Real World Evidence Scientist (Contract)
CPL Life Sciences are recruiting for RWE Scientist for a leading pharmaceutical company based in Berkshire. This role is required to provide temporary coverage for a team member on an initial 12 month contract.
- 12 month contract
- Hybrid in Berkshire
- Programming experience required
This individual role requires a hands-on epidemiologist who can independently lead ongoing Phase IV and post-approval real-world evidence studies.
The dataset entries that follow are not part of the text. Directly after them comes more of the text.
(** ** Timeouts

    A counter that advances with every reading, by at most [step_max], and
    does not go back when registers are accessed *)
Class Ticking (W : Type) `{Machine W, Controller W} := {
  ticks : W -> Z;
  step_max : Z;
  rdtsc_ticks w : (rdtsc w).1 = ticks w;
  ticks_pos w : 0 <= ticks w;
  after_rdtsc w : ticks w < ticks (rdtsc w).2 <= ticks w + step_max;
  after_mmio_read r w : ticks w <= ticks (mmio_read r w).2 <= ticks w + step_max;
  after_mmio_write r v w : ticks w <= ticks (mmio_write r v w) <= ticks w + step_max;
}.
Section timeouts.
Context `{Build} {W : Type} `{Ticking W, Bitfield} {E : Type}.
Implicit Types (s : AhciSata W).
Abbreviation clk s := (ticks (machine (timers s))).
(** The counter has room for [n] more steps, and [ticks_per_ms] is sensible. *)
Record clock_ok (s : AhciSata W) (n : Z) : Prop := {
  c_room : clk s + n * step_max < 2 ^ 63;
  c_low : 0 <= clk s + tsc_offset (timers s);
  c_high : clk s + tsc_offset (timers s) + n * step_max < 2 ^ 63;
  c_rate : 0 < TSC_TIMER_TICKS_PER_MS (timers s) <= 1_000_000_000;
}.
Lemma step_max_pos : 0 < step_max (W:=W) \/ forall w : W, False.
Proof. destruct (decide (0 < step_max (W:=W))) as [|Hn]; [by left|]. right. intros w. pose proof (after_rdtsc w). lia. Qed.
(** A step of the machine that takes the state from [s] to [s'] *)
Definition ticked (s s' : AhciSata W) : Prop :=
  clk s <= clk s' <= clk s + step_max (W:=W) /\ tsc_offset (timers s') = tsc_offset (timers s) /\
  TSC_TIMER_TICKS_PER_MS (timers s') = TSC_TIMER_TICKS_PER_MS (timers s).
Lemma clock_ok_step s s' n : clock_ok s (n + 1) -> ticked s s' -> clock_ok s' n.
Proof. intros [Hr Hl Hh Ht] (Hc & Ho & Hp). split; rewrite ?Ho, ?Hp; lia. Qed.
Lemma read_port_ticked r s : exists v s', read_port (E:=E) r s = (Ok v, s') /\ ticked s s'.
Proof.
  unfold read_port, clock, reading, mbind, M_bind, get. pose proof (after_mmio_read (port_reg s r) (machine (timers s))).
  destruct (mmio_read _ _) as [v w]. by eexists v, _.
Qed.
Lemma write_port_ticked r v s : exists s', write_port (E:=E) r v s = (Ok (), s') /\ ticked s s'.
Proof. eexists. split; [reflexivity|]. split; [apply after_mmio_write|done]. Qed.
Lemma now_ticked s n : clock_ok s n -> 0 <= n ->
  exists s', clock (E:=E) now s = (Ok (clk s + tsc_offset (timers s)), s') /\ ticked s s' /\ clk s < clk s'.
Proof.
  intros [Hr Hl Hh Ht] Hn. destruct step_max_pos as [Hp|Hno]; [|by destruct (Hno (machine (timers s)))].
  pose proof (rdtsc_ticks (machine (timers s))) as Hv. pose proof (after_rdtsc (machine (timers s))) as Hs. pose proof (ticks_pos (machine (timers s))).
  unfold clock, now, reading, mbind, M_bind. destruct (rdtsc (machine (timers s))) as [v w]. cbn [fst snd] in *. subst v.
  unfold gets, lift. cbn [with_machine tsc_offset]. rewrite swrap_small by nia. rewrite snum_ok by nia. rewrite wrap_small by nia.
  eexists. split; [reflexivity|]. unfold ticked. cbn. lia.
Qed.
Lemma elapsed_ticked s n start : clock_ok s n -> 0 <= n -> 0 <= start ->
  exists s', clock (E:=E) (elapsed start) s =
      (Ok (Z.max 0 (clk s + tsc_offset (timers s) - start) * (1_000_000_000 / TSC_TIMER_TICKS_PER_MS (timers s))), s') /\
    ticked s s' /\ clk s < clk s'.
Proof.
  intros Hok Hn Hst. destruct (now_ticked s n Hok Hn) as (s' & Hnow & Ht & Hlt). destruct Hok as [Hr Hl Hh Hrt].
  destruct step_max_pos as [Hp|Hno]; [|by destruct (Hno (machine (timers s)))].
  exists s'. split; [|done]. unfold clock in *. destruct (now (timers s)) as [r t] eqn:Hnw. injection Hnow as -> <-.
  unfold elapsed. erewrite M_bind_run by exact Hnw. rewrite run_get. unfold lift. destruct Ht as (_ & _ & Hrate). cbn in Hrate.
  unfold instant_sub, nanos_per_tick. rewrite Hrate, udiv_ok by lia. rsimpl. rewrite umul_ok; [done|].
  assert (0 <= 1_000_000_000 / TSC_TIMER_TICKS_PER_MS (timers s) <= 1_000_000_000) by (split; [apply Z.div_pos|apply Z.div_le_upper_bound]; lia).
  assert (0 <= Z.max 0 (clk s + tsc_offset (timers s) - start) < 2 ^ 63) by nia. nia.
Qed.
The position includes EU-focused feasibility and evidence planning activities and operates within a global team, collaborating closely with the data and medical affairs departments.
Key Responsibilities:
- Lead design, execution, and analysis of Phase IV and observational RWE studies
- Assume ownership of post-approval epidemiologic studies
- Oversee CROs and vendors to ensure quality, timelines, and regulatory compliance
- Conduct retrospective analyses using large claims, EHR, and registry data sources
- Develop protocols and statistical analysis plans with methodological rigor
- Lead EU-focused feasibility assessments and contribute to RWE strategy
- Perform evidence reviews, systematic literature reviews, and meta-analyses
- Support regulatory-/HTA-facing deliverables and post-approval commitments
- Contribute to scientific communication (abstracts, posters, manuscripts)
The ideal candidate brings epidemiology/RWE experience, strong statistical programming skills (SAS/R), and the ability to work independently with minimal ramp-up in a fast-paced, global setting.